Salegg-Korrespondenz, Hengersberg

  • Lieber Bayern-Nerv,

    ein Prachtstück aus überlieferungsgeschichtlicher Sicht! Diese Übersendung eines Schlegels Schwarzwild aus den Thurn-und-Taxis'schen Jagdrevieren ist ein gleich doppelter Leckerbissen, weil sie laut rückseitigem Vermerk im (zu rekonstruierenden, weil nicht mehr vorhandenen) Fakturenbuch auf Seite 1 eingetragen wurde - und man damit den genauen Zeitpunkt von dessen Anlegung festmachen kann. Ein große Hilfe bei der Erschließung des Salegg'schen Bestandes.

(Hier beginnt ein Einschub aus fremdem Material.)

(** X16.  The timestamp that signHandler injects, for an instant whose
    calendar fields are in range, is YYYY-MM-DDTHH:MM:SS, an optional
    fraction and Z: the six fields are digits of the fixed widths 4, 2,
    2, 2, 2, 2 that read as the fields of the instant; with zero
    nanoseconds there is no fraction and the text is 20 bytes long,
    otherwise the fraction is a point and one to nine digits that do not
    end in 0 and read, padded with zeros to nine digits, as the
    nanoseconds.  So the instant can be read back from the text, and
    the width of the text varies with the instant. *)
Theorem timestamp_layout t :
  (time.Year t < 10000)%N -> (time.Month t < 100)%N -> (time.Day t < 100)%N ->
  (time.Hour t < 100)%N -> (time.Minute t < 100)%N -> (time.Second t < 100)%N ->
  (time.Nanosecond t < 1000000000)%N ->
  exists y mo d h mi s frac,
    time.RFC3339Nano t
    = y ++ "-" ++ mo ++ "-" ++ d ++ "T" ++ h ++ ":" ++ mi ++ ":" ++ s ++ frac ++ "Z"
    /\ Forall (fun p => all_digits (fst (fst p))
                        /\ String.length (fst (fst p)) = snd (fst p)
                        /\ strconv.digits_value 0 (fst (fst p)) = Z.of_N (snd p))
         [(y, 4%nat, time.Year t); (mo, 2%nat, time.Month t); (d, 2%nat, time.Day t);
          (h, 2%nat, time.Hour t); (mi, 2%nat, time.Minute t); (s, 2%nat, time.Second t)]
    /\ (time.Nanosecond t = 0%N -> frac = EmptyString)
    /\ (time.Nanosecond t <> 0%N ->
        exists ds,
          frac = String "." ds
          /\ all_digits ds
          /\ (1 <= String.length ds <= 9)%nat
          /\ strconv.digits_value 0 ds * 10 ^ (9 - Z.of_nat (String.length ds))
             = Z.of_N (time.Nanosecond t)
          /\ forall p, ds <> p ++ "0").
Proof.
  intros Hy Hmo Hd Hh Hmi Hs Hns.
  exists (time.appendInt (time.Year t) 4), (time.appendInt (time.Month t) 2),
         (time.appendInt (time.Day t) 2), (time.appendInt (time.Hour t) 2),
         (time.appendInt (time.Minute t) 2), (time.appendInt (time.Second t) 2),
         (time.appendNano (time.Nanosecond t)).
  split; [reflexivity|]. split; [|split].
  - repeat constructor; cbn [fst snd];
      try apply appendInt_digits;
      apply appendInt_spec; try lia;
      (change (10 ^ Z.of_nat 4) with 10000 || change (10 ^ Z.of_nat 2) with 100); lia.
  - intros E. unfold time.appendNano. now rewrite E.
  - intros E. apply appendNano_spec; [exact E|].
    change (10 ^ 9) with 1000000000. lia.
Qed.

    Vielen lieben Dank für's Zeigen! :thumbup:

    Donauwalzer - Ernst

  • Hallo Ernst,

    gern geschehen. :)

    Schöne Grüße

    Volker

    Nimm dir im Leben ruhig die Zeit zum Sammeln und genieße einen guten Wein, denn die gesammelte Zeit nimmt dir irgendwann das Leben und dann wird man um dich weinen. (V.R.)

    Bayernfarbenvielfaltverrückt - warum nicht?

  • Liebe Freunde,

    für einen lieben Sammlerfreund konnte ich den hier schnappen: Brief aus Bodenmais mit Postaufgabe vom 27.6.1853 (Bodenmais bekam erst 1856 eine eigene Post) in Regen an Salegg in Hengersberg.

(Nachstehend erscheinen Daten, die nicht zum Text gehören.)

Lemma accept_uses_port_context_witness :
  add_fake_port 300 400 [8443] = Returned 8443 one_port_world /\
  registers (new_events empty_world one_port_world) = true /\
  exists c ctx evs,
    Some fake_credentials = Some c /\
    context_created SSL_TAG FAKE_TAG (sample GRPC_SECURITY_OK 300 400 [8443]) c ctx evs /\
    forall endpoint w2,
      heap w2 !! 500 = heap one_port_world !! 500 ->
      on_accept 500 endpoint w2 =
      Returned tt
        (emit (Ev_setup_secure_transport ctx endpoint Fn_on_secure_transport_setup_done 1)
           w2).
Proof.
  split; [exact one_port_run |]. split; [exact one_port_registered |].
  exact (accept_uses_port_context SSL_TAG FAKE_TAG (sample GRPC_SECURITY_OK 300 400 [8443])
           1 "localhost:0" (Some fake_credentials) empty_world 8443 one_port_world
           one_port_run one_port_registered).
Defined.

Lemma port_life_is_balanced_witness :
  add_fake_port 300 400 [8443] = Returned 8443 one_port_world /\
  registers (new_events empty_world one_port_world) = true /\
  exists w3,
    destroy 1 500 one_port_world = Returned tt w3 /\
    live [] (new_events empty_world w3) = Some [] /\
    heap w3 !! 500 = None.
Proof.
  split; [exact one_port_run |]. split; [exact one_port_registered |].
  exact (proj1 (port_life_is_balanced SSL_TAG FAKE_TAG
                  (sample GRPC_SECURITY_OK 300 400 [8443])
                  1 "localhost:0" (Some fake_credentials) empty_world 8443 one_port_world 1
                  one_port_run one_port_registered)).
Defined.

Lemma destroy_leaves_other_ports_witness :
  heap two_ports_world !! 500 = Some {| tcp := 400; ctx := 201; server := 1 |} /\
  heap two_ports_world !! 501 = Some {| tcp := 401; ctx := 202; server := 1 |} /\
  500 <> 501 /\
  exists w1,
    destroy 1 500 two_ports_world = Returned tt w1 /\
    heap w1 !! 500 = None /\
    heap w1 !! 501 = Some {| tcp := 401; ctx := 202; server := 1 |} /\
    destroy 1 501 w1 =
    Returned tt
      (unmap 501
         (emits (destroy_calls 501 {| tcp := 401; ctx := 202; server := 1 |}) w1)).
Proof.
  assert (heap two_ports_world !! 500 = Some {| tcp := 400; ctx := 201; server := 1 |})
    as H500 by reflexivity.
  assert (heap two_ports_world !! 501 = Some {| tcp := 401; ctx := 202; server := 1 |})
    as H501 by reflexivity.
  assert (500 <> 501) as Hne by lia.
  repeat (split; [assumption |]).
  exact (destroy_leaves_other_ports 1 500 _ 501 _ two_ports_world H500 H501 Hne).
Defined.

Lemma completion_keeps_port_accepting_witness :
  heap one_port_world !! 500 = Some {| tcp := 400; ctx := 201; server := 1 |} /\
  on_accept 500 78
    (final (on_secure_transport_setup_done (sample GRPC_SECURITY_OK 300 400 [8443])
              Mdctx_first 1 GRPC_SECURITY_ERROR 77 one_port_world)) =
  Returned tt
    (emit (Ev_setup_secure_transport 201 78 Fn_on_secure_transport_setup_done 1)
       (final (on_secure_transport_setup_done (sample GRPC_SECURITY_OK 300 400 [8443])
                 Mdctx_first 1 GRPC_SECURITY_ERROR 77 one_port_world))).
Proof.
  assert (heap one_port_world !! 500 = Some {| tcp := 400; ctx := 201; server := 1 |})
    as Hsp by reflexivity.
  split; [exact Hsp |].
  exact (completion_keeps_port_accepting (sample GRPC_SECURITY_OK 300 400 [8443])
           Mdctx_first 1 GRPC_SECURITY_ERROR 77 500 _ 78 one_port_world Hsp).
Defined.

    Der Absender wollte sich seine Ware nach Deggendorf liefern lassen, auch nicht uninteressant. Ich finde und fand ihn entzückend und das Blau der Marke ist herrlich (bin ja eh ein Blauer!).

  • Liebe Freunde,

    und hier ein weiterer Salegg-Brief für Donauwalzer, vielleicht mit einem bisher unbekannten Kunden von Salegg.

    Der Brief wurde am 14.11.1863 in Arnbruck (Bayerischer Wald) geschrieben und aufgegeben, frankiert mit einer 3 Kreuzer rot von der Stöckelserie 6.

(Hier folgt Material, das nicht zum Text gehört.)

Lemma cleaned_weight_is_decimal_witness :
  Api.cleanNumericValue
    (VString (lit "162.37" ++ lit " " ++ lit "KG" ++ [])) = Normal (lit "162.37")
  /\ test decimal_pattern (lit "162.37") = true.
Proof.
  apply (cleaned_weight_is_decimal (lit "162.37") (lit " ") (lit "KG") []).
  - exists (lit "162"), (lit "37"). repeat split; try reflexivity.
    right. split; reflexivity.
  - reflexivity.
  - apply unitr_kg; reflexivity.
  - reflexivity.
Defined.

Lemma accepts_nonempty n message rest v :
  accepts (min (S n) message :: rest) v = true -> exists c r, v = VString (c :: r).
Proof.
  destruct v as [| |b|x|s|l|p]; try discriminate.
  destruct s as [|c r]; [discriminate|]. intros _. now exists c, r.
Qed.

(** X6.  Every field of the review form is required and must be a
    string: an object that the schema accepts holds a non-empty string
    under each of the eight keys.  So the empty placeholder that
    [loadShipmentRequest] makes for a record without extracted data is
    rejected, and so is an object with no key at all. *)
Theorem every_field_is_required (E : DateEnv) (F : FloatEnv) :
  (forall d, OceanShipmentDataSchema E F d = true ->
             forall key, exists c r, get_field key d = VString (c :: r))
  /\ OceanShipmentDataSchema E F DocumentContext.defaultData = false
  /\ OceanShipmentDataSchema E F empty_object = false.
Proof.
  assert (Hall : forall d, OceanShipmentDataSchema E F d = true ->
                           forall key, exists c r, get_field key d = VString (c :: r)).
  { intros d H key. unfold OceanShipmentDataSchema in H.
    repeat (apply andb_true_iff in H; destruct H as [H ?]).
    destruct key; cbn [get_field]; eapply accepts_nonempty;
      match goal with
      | Hk : accepts ?schema ?v = true |- accepts _ ?v = true => exact Hk
      end. }
  split; [exact Hall|]. split; apply not_true_is_false; intros H;
    destruct (Hall _ H k_containerNumber) as (c & r & Hk); discriminate.
Qed.

(* ===================================================================== *)
(** * The middleware *)
(* ===================================================================== *)

Lemma startsWith_app p rest : Middleware.startsWith (p ++ rest) p = true.
Proof.
  unfold Middleware.startsWith.
  rewrite firstn_app, Nat.sub_diag, firstn_all. cbn [firstn].
  rewrite app_nil_r. apply str_eqb_refl.
Qed.

(** X7.  The middleware lets a request without a user through exactly on
    the sign-in and sign-up pages, and a request with a user exactly off
    them; every path that begins with [/sign-in] or [/sign-up] counts as
    such a page; and the target of a redirect, requested by the same
    user, is let through, so no redirect leads to another. *)
Theorem middleware_access_control (pathname : jsstring) (user : option jsstring) :
  (Middleware.middleware pathname None = Middleware.supabaseResponse
   <-> Middleware.isAuthPage pathname = true)
  /\ (forall u, Middleware.middleware pathname (Some u) = Middleware.supabaseResponse
                <-> Middleware.isAuthPage pathname = false)
  /\ (forall rest, Middleware.isAuthPage (lit "/sign-in" ++ rest) = true
                   /\ Middleware.isAuthPage (lit "/sign-up" ++ rest) = true)
  /\ (forall target,
         Middleware.middleware pathname user = Middleware.redirect target ->
         Middleware.middleware target user = Middleware.supabaseResponse).
Proof.
  unfold Middleware.middleware. split; [|split; [|split]].
  - split.
    + destruct (Middleware.isAuthPage pathname); [reflexivity|discriminate].
    + intros ->. reflexivity.
  - intros u. split.
    + destruct (Middleware.isAuthPage pathname); [discriminate|reflexivity].
    + intros ->. reflexivity.
  - intros rest. unfold Middleware.isAuthPage.
    rewrite (startsWith_app (lit "/sign-in") rest).
    rewrite (startsWith_app (lit "/sign-up") rest). split; [reflexivity|].
    apply orb_true_r.
  - intros target.
    destruct user as [u|]; destruct (Middleware.isAuthPage pathname);
      cbn [negb]; try discriminate; intros H; injection H as <-; reflexivity.
Qed.

(** X8.  The redirect of every auth action is let through by the
    middleware: after a sign-in the home page is served to the user,
    after a sign-out the sign-in page is served to the visitor.  After a
    sign-up the home page is served when the sign-up opened a session,
    and the visitor is sent on to the sign-in page when it did not.  An
    action whose provider call failed redirects nowhere. *)
Theorem auth_redirects_pass_middleware :
  (forall error target u,
      AuthActions.signIn error = AuthActions.redirects target ->
      error = None
      /\ Middleware.middleware target (Some u) = Middleware.supabaseResponse)
  /\ (forall error target,
         AuthActions.signOut error = AuthActions.redirects target ->
         error = None
         /\ Middleware.middleware target None = Middleware.supabaseResponse)
  /\ (forall error target u,
         AuthActions.signUp error = AuthActions.redirects target ->
         error = None
         /\ Middleware.middleware target (Some u) = Middleware.supabaseResponse
         /\ Middleware.middleware target None = Middleware.redirect (lit "/sign-in")).
Proof.
  split; [|split].
  - intros [m|] target u H; [discriminate|]. injection H as <-. split; reflexivity.
  - intros [m|] target H; [discriminate|]. injection H as <-. split; reflexivity.
  - intros [m|] target u H; [discriminate|]. injection H as <-.
    repeat split; reflexivity.
Qed.

(* ===================================================================== *)
(** * The upload form *)
(* ===================================================================== *)

Lemma filter_index_skip {A} index k (l : list A) :
  (k <= index)%nat ->
  FileUploader.filter_index (fun i => negb (i =? index)%nat) k l
  = firstn (index - k) l ++ skipn (S (index - k)) l.
Proof.
  revert k; induction l as [|a l IH]; intros k Hk.
  - cbn [FileUploader.filter_index]. now rewrite firstn_nil, skipn_nil.
  - cbn [FileUploader.filter_index]. destruct (Nat.eqb_spec k index) as [->|Hne].
    + cbn [negb]. rewrite Nat.sub_diag. cbn [firstn skipn app].
      clear IH Hk. revert index. induction l as [|b l IHl]; intros index;
        cbn [FileUploader.filter_index]; [reflexivity|].
      destruct (Nat.eqb_spec (S index) index) as [H|_]; [lia|].
      cbn [negb]. f_equal.
      assert (Hgen : forall k, (index < k)%nat ->
                FileUploader.filter_index (fun i => negb (i =? index)%nat) k l = l).
      { clear. induction l as [|c l IH]; intros k Hk;
          cbn [FileUploader.filter_index]; [reflexivity|].
        destruct (Nat.eqb_spec k index); [lia|]. cbn [negb]. f_equal.
        apply IH. lia. }
      apply Hgen. lia.
    + cbn [negb]. rewrite (IH (S k)) by lia.
      replace (index - k)%nat with (S (index - S k)) by lia.
      reflexivity.
Qed.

    Arnbruck wurde am 01.7.1861 Postexpedition und bei dem vermutlich nicht so hohen Briefaufkommen hätte man nach 2 Jahren einen schöneren Stempel erwarten dürfen.

    Der Expeditor war wohl typisch für diesen Menschenschlag entweder etwas unbürokratisch oder recht sparsam und hat die Stempelfarbe gut mit Ruß gestreckt. Der oMR ist also nicht schön, aber als 735 lesbar.

    Wer kann zeigen, dass der Expeditor auch sauber stempeln konnte?

    Interessant ist der Inhalt, auch, weil er (wie Ralphs Brief im Beitrag zuvor) etwas über die schwierigen Verkehrsverhältnisse im Bayerischen Wald aussagt. (Bodenmais liegt ebenfalls im Zellertal, etwa 6 km von Arnbruck entfernt.)

    „Hernn F. Jos. Salegg in Hengersberg

    Arnbruck den 14. Novb. 1863

    Ich ersuche, Sie möchten mir sobald als möglich das bestellte Kölberl Tabak senden an Herrn M. Schweighofer Junior in Deggendorf nur eine gute Ware und von dort zur Übergabe in Viechtach (t)dem Bothen zu übergeben, und mir hierüber mit der Post Rechnung enthüllen.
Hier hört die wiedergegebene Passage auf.